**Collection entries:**
(* ===== verification/Balloc.v ===== *)
(** * Disk blocks: balloc and bfree of kernel/fs.c

    The free bitmap of the disk and what allocating and freeing a block do to it, inside a
    transaction. *)

From S2P Require Import Prelude Riscv CString Kalloc Vm Spinlock Proc ProcSpec Headers Codec Sleeplock.
From S2P Require Import Uart Printf Bio BioSpec Bcache Example ConsoleSpec Log Blocks LogSpec Crash LogOps Fs FsTx.

(** ** Bits of a bitmap block *)

Section bits.
Implicit Types (d : list Z) (i j : Z).

Lemma shift_bit k n : 0 <= k -> 0 <= n -> Z.testbit (Z.shiftl 1 k) n = bool_decide (n = k).
Proof.
  intros. rewrite Z.shiftl_1_l, Z.pow2_bits_eqb by lia.
  destruct (Z.eqb_spec k n); [by rewrite bool_decide_true|by rewrite bool_decide_false].
Qed.
Lemma land_bit x k : 0 <= k -> (Z.land x (Z.shiftl 1 k) =? 0) = negb (Z.testbit x k).
Proof.
  intros Hk. destruct (Z.testbit x k) eqn:E; simpl.
  - apply Z.eqb_neq. intros H0. apply (f_equal (fun z => Z.testbit z k)) in H0.
    by rewrite Z.land_spec, E, Z.bits_0, shift_bit, bool_decide_true in H0 by lia.
  - apply Z.eqb_eq, Z.bits_inj'. intros n Hn. rewrite Z.land_spec, Z.bits_0, shift_bit by done.
    destruct (decide (n = k)) as [->|Hne]; [by rewrite E|]. by rewrite bool_decide_false, andb_false_r.
Qed.

(** Whether block bit [i] is taken. *)
Lemma bit_free_spec d i : bit_free d i = negb (Z.testbit (bit_byte d i) (i mod 8)).
Proof. unfold bit_free, bit_mask. apply land_bit. apply Z.mod_pos_bound. lia. Qed.

Lemma same_bit i j : 0 <= i -> 0 <= j -> Z.to_nat (i / 8) = Z.to_nat (j / 8) -> i mod 8 = j mod 8 -> i = j.
Proof.
  intros Hi Hj E1 E2. pose proof (Z.div_pos i 8 Hi ltac:(lia)). pose proof (Z.div_pos j 8 Hj ltac:(lia)).
  pose proof (Z.div_mod i 8 ltac:(lia)). pose proof (Z.div_mod j 8 ltac:(lia)). lia.
Qed.
Lemma byte_update d i j x : 0 <= i < BPB -> 0 <= j -> length d = Z.to_nat BSIZE ->
  bit_byte (<[Z.to_nat (i / 8) := x]> d) j = if decide (Z.to_nat (j / 8) = Z.to_nat (i / 8)) then x else bit_byte d j.
Proof.
  intros Hi Hj Hd. unfold bit_byte. case_decide as E.
  - rewrite E, list_lookup_insert_eq; [done|]. rewrite Hd. unfold BPB in Hi.
    assert (i / 8 < BSIZE) by (apply Z.div_lt_upper_bound; lia). pose proof (Z.div_pos i 8 ltac:(lia) ltac:(lia)). lia.
  - by rewrite list_lookup_insert_ne by done.
Qed.

Lemma mark_free d i j : 0 <= i < BPB -> 0 <= j -> length d = Z.to_nat BSIZE ->
  bit_free (bit_mark i d) j = if decide (j = i) then false else bit_free d j.
Proof.
  intros Hi Hj Hd. pose proof (Z.mod_pos_bound i 8 ltac:(lia)). pose proof (Z.mod_pos_bound j 8 ltac:(lia)).
  rewrite !bit_free_spec. unfold bit_mark, bit_mask. rewrite byte_update by done. case_decide as E; case_decide as Ej; subst.
  - rewrite Z.lor_spec, shift_bit, bool_decide_true, orb_true_r by lia. done.
  - rewrite Z.lor_spec, shift_bit by lia. rewrite bool_decide_false, orb_false_r.
    { unfold bit_byte. by rewrite E. }
    intros Em. apply Ej. apply same_bit; lia.
  - done.
  - done.
Qed.
Lemma clear_free d i j : 0 <= i < BPB -> 0 <= j -> length d = Z.to_nat BSIZE ->
  bit_free (bit_clear i d) j = if decide (j = i) then true else bit_free d j.
Proof.
  intros Hi Hj Hd. pose proof (Z.mod_pos_bound i 8 ltac:(lia)). pose proof (Z.mod_pos_bound j 8 ltac:(lia)).
  rewrite !bit_free_spec. unfold bit_clear, bit_mask. rewrite byte_update by done. case_decide as E; case_decide as Ej; subst.
  - rewrite Z.ldiff_spec, shift_bit, bool_decide_true, andb_false_r by lia. done.
  - rewrite Z.ldiff_spec, shift_bit by lia. rewrite bool_decide_false, andb_true_r.
    { unfold bit_byte. by rewrite E. }
    intros Em. apply Ej. apply same_bit; lia.
  - done.
  - done.
Qed.

Lemma bit_scan_spec d b size fuel : forall i, 0 <= i -> BPB - i <= Z.of_nat fuel ->
  match bit_scan d b size i fuel with
  | Some k => i <= k < BPB /\ b + k < size /\ bit_free d k = true /\ forall j, i <= j < k -> bit_free d j = false
  | None => forall j, i <= j < BPB -> b + j < size -> bit_free d j = false
  end.
Proof.
  induction fuel as [|fuel IH]; intros i Hi Hf; simpl; [intros j Hj; lia|].
  destruct (Z.ltb_spec i BPB) as [H1|H1], (Z.ltb_spec (b + i) size) as [H2|H2]; simpl; [|intros j Hj Hs; lia..].
  destruct (bit_free d i) eqn:E.
  - split_and!; [lia..|done|]. intros j Hj. lia.
  - specialize (IH (i + 1) ltac:(lia) ltac:(lia)). destruct (bit_scan d b size (i + 1) fuel) as [k|].
    + destruct IH as (K1 & K2 & K3 & K4). split_and!; [lia..|done|].
      intros j Hj. destruct (decide (j = i)) as [->|]; [done|]. apply K4. lia.
    + intros j Hj Hs. destruct (decide (j = i)) as [->|]; [done|]. apply IH; lia.
Qed.
End bits.

(** ** The layout of the disk *)

(** Boot block, superblock, log, inodes and bitmap come before the data. *)
Definition datastart (sb : superblock) : Z := sb_bmapstart sb + (sb_size sb - 1) / BPB + 1.
Record layout (s : kern) : Prop := {
  ly_size : 0 < sb_size (sblock s) < 2 ^ 31;
  ly_bmap : 1 <= sb_bmapstart (sblock s);
  ly_data : datastart (sblock s) <= sb_size (sblock s);
  ly_log : forall n, in_log s n -> n < sb_bmapstart (sblock s)
}.

Definition used (sb : superblock) (V : contents) (b : Z) : bool := negb (bit_free (V (BBLOCK b sb)) (b mod BPB)).
(** The blocks before the data are never free. *)
Definition meta_used (sb : superblock) (V : contents) : Prop := forall n, 0 <= n < datastart sb -> used sb V n = true.
(** The process holds neither bitmap blocks nor free blocks, and at most one block. *)
Record quiet (sb : superblock) (V : contents) (H : gmap Z nat) : Prop := {
  qu_bmap : forall b, 0 <= b < sb_size sb -> H !! BBLOCK b sb = None;
  qu_free : forall n, 0 <= n < sb_size sb -> used sb V n = false -> H !! n = None;
  qu_one : (size H <= 1)%nat
}.
(** What allocating block [a] does. *)
Definition alloc (sb : superblock) (V : contents) (a : Z) : contents :=
  bset (bset V (BBLOCK a sb) (bit_mark (a mod BPB) (V (BBLOCK a sb)))) a block0.
(** What freeing block [b] does. *)
Definition release_block (sb : superblock) (V : contents) (b : Z) : contents :=
  bset V (BBLOCK b sb) (bit_clear (b mod BPB) (V (BBLOCK b sb))).

Section layout.
Implicit Types (s : kern) (V : contents).

Lemma bblock_eq s b : layout s -> 0 <= b < sb_size (sblock s) ->
  BBLOCK b (sblock s) = b / BPB + sb_bmapstart (sblock s) /\
  sb_bmapstart (sblock s) <= BBLOCK b (sblock s) < datastart (sblock s).
Proof.
  intros [L1 L2 L3 L4] Hb. unfold datastart in *.
  assert (0 <= b / BPB) by (apply Z.div_pos; unfold BPB, BSIZE; lia).
  assert (b / BPB <= (sb_size (sblock s) - 1) / BPB) by (apply Z.div_le_mono; unfold BPB, BSIZE; lia).
  assert (E : BBLOCK b (sblock s) = b / BPB + sb_bmapstart (sblock s)) by (unfold BBLOCK; apply u32_small; lia).
  split; [done|]. rewrite E. lia.
Qed.

(** The blocks one bitmap block is about. *)
Lemma same_bmap sb b0 n : (BPB | b0) -> b0 <= n < b0 + BPB -> BBLOCK n sb = BBLOCK b0 sb /\ n mod BPB = n - b0.
Proof.
  intros [q ->] Hn. assert (Hp : BPB <> 0) by (unfold BPB, BSIZE; lia).
  assert (Hn' : n = q * BPB + (n - q * BPB)) by lia. unfold BBLOCK. split.
  - rewrite Hn', Z.div_add_l, Z.div_mul by done. rewrite (Z.div_small (n - q * BPB)) by lia. do 2 f_equal. lia.
  - rewrite Hn' at 1. rewrite Z.add_comm, Z_mod_plus_full. apply Z.mod_small. lia.
Qed.

(** Allocation marks the block and no other. *)
Lemma used_alloc s V a b : layout s -> (forall n, length (V n) = Z.to_nat BSIZE) ->
  datastart (sblock s) <= a < sb_size (sblock s) -> 0 <= b < sb_size (sblock s) ->
  used (sblock s) (alloc (sblock s) V a) b = if decide (b = a) then true else used (sblock s) V b.
Proof.
  intros L HV Ha Hb. destruct (bblock_eq s a L) as [Ea Ra]; [pose proof (ly_bmap s L); pose proof (ly_data s L); unfold datastart in *;
    pose proof (Z.div_pos (sb_size (sblock s) - 1) BPB) as Hp; unfold BPB, BSIZE in *; lia|].
  destruct (bblock_eq s b L Hb) as [Eb Rb]. unfold used, alloc. rewrite bset_ne by lia. unfold bset.
  case_decide as E.
  - rewrite mark_free; [|apply Z.mod_pos_bound; unfold BPB, BSIZE; lia|apply Z.mod_pos_bound; unfold BPB, BSIZE; lia|apply HV].
    rewrite E in Eb. assert (Hq : b / BPB = a / BPB) by lia.
    destruct (decide (b = a)) as [->|Hne]; [by rewrite decide_True|]. rewrite decide_False; [by rewrite E|].
    intros Em. apply Hne. rewrite (Z.div_mod b BPB), (Z.div_mod a BPB) by (unfold BPB, BSIZE; lia). by rewrite Hq, Em.
  - rewrite decide_False; [done|]. by intros ->.
Qed.
Lemma used_release s V a b : layout s -> (forall n, length (V n) = Z.to_nat BSIZE) ->
  0 <= a < sb_size (sblock s) -> 0 <= b < sb_size (sblock s) ->
  used (sblock s) (release_block (sblock s) V a) b = if decide (b = a) then false else used (sblock s) V b.
Proof.
  intros L HV Ha Hb. destruct (bblock_eq s a L Ha) as [Ea Ra]. destruct (bblock_eq s b L Hb) as [Eb Rb].
  assert (Hp : 0 < BPB) by (unfold BPB, BSIZE; lia). unfold used, release_block, bset. case_decide as E.
  - rewrite clear_free; [|by apply Z.mod_pos_bound|by apply Z.mod_pos_bound|apply HV].
    rewrite E in Eb. assert (Hq : b / BPB = a / BPB) by lia.
    destruct (decide (b = a)) as [->|Hne]; [by rewrite decide_True|]. rewrite decide_False; [by rewrite E|].
    intros Em. apply Hne. rewrite (Z.div_mod b BPB), (Z.div_mod a BPB) by lia. by rewrite Hq, Em.
  - rewrite decide_False; [done|]. by intros ->.
Qed.
End layout.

**EXERCISE:** Check each line of the data for the string "forall" and state how many lines contain it, without any other output.

**PROBLEM SOLUTION:** 9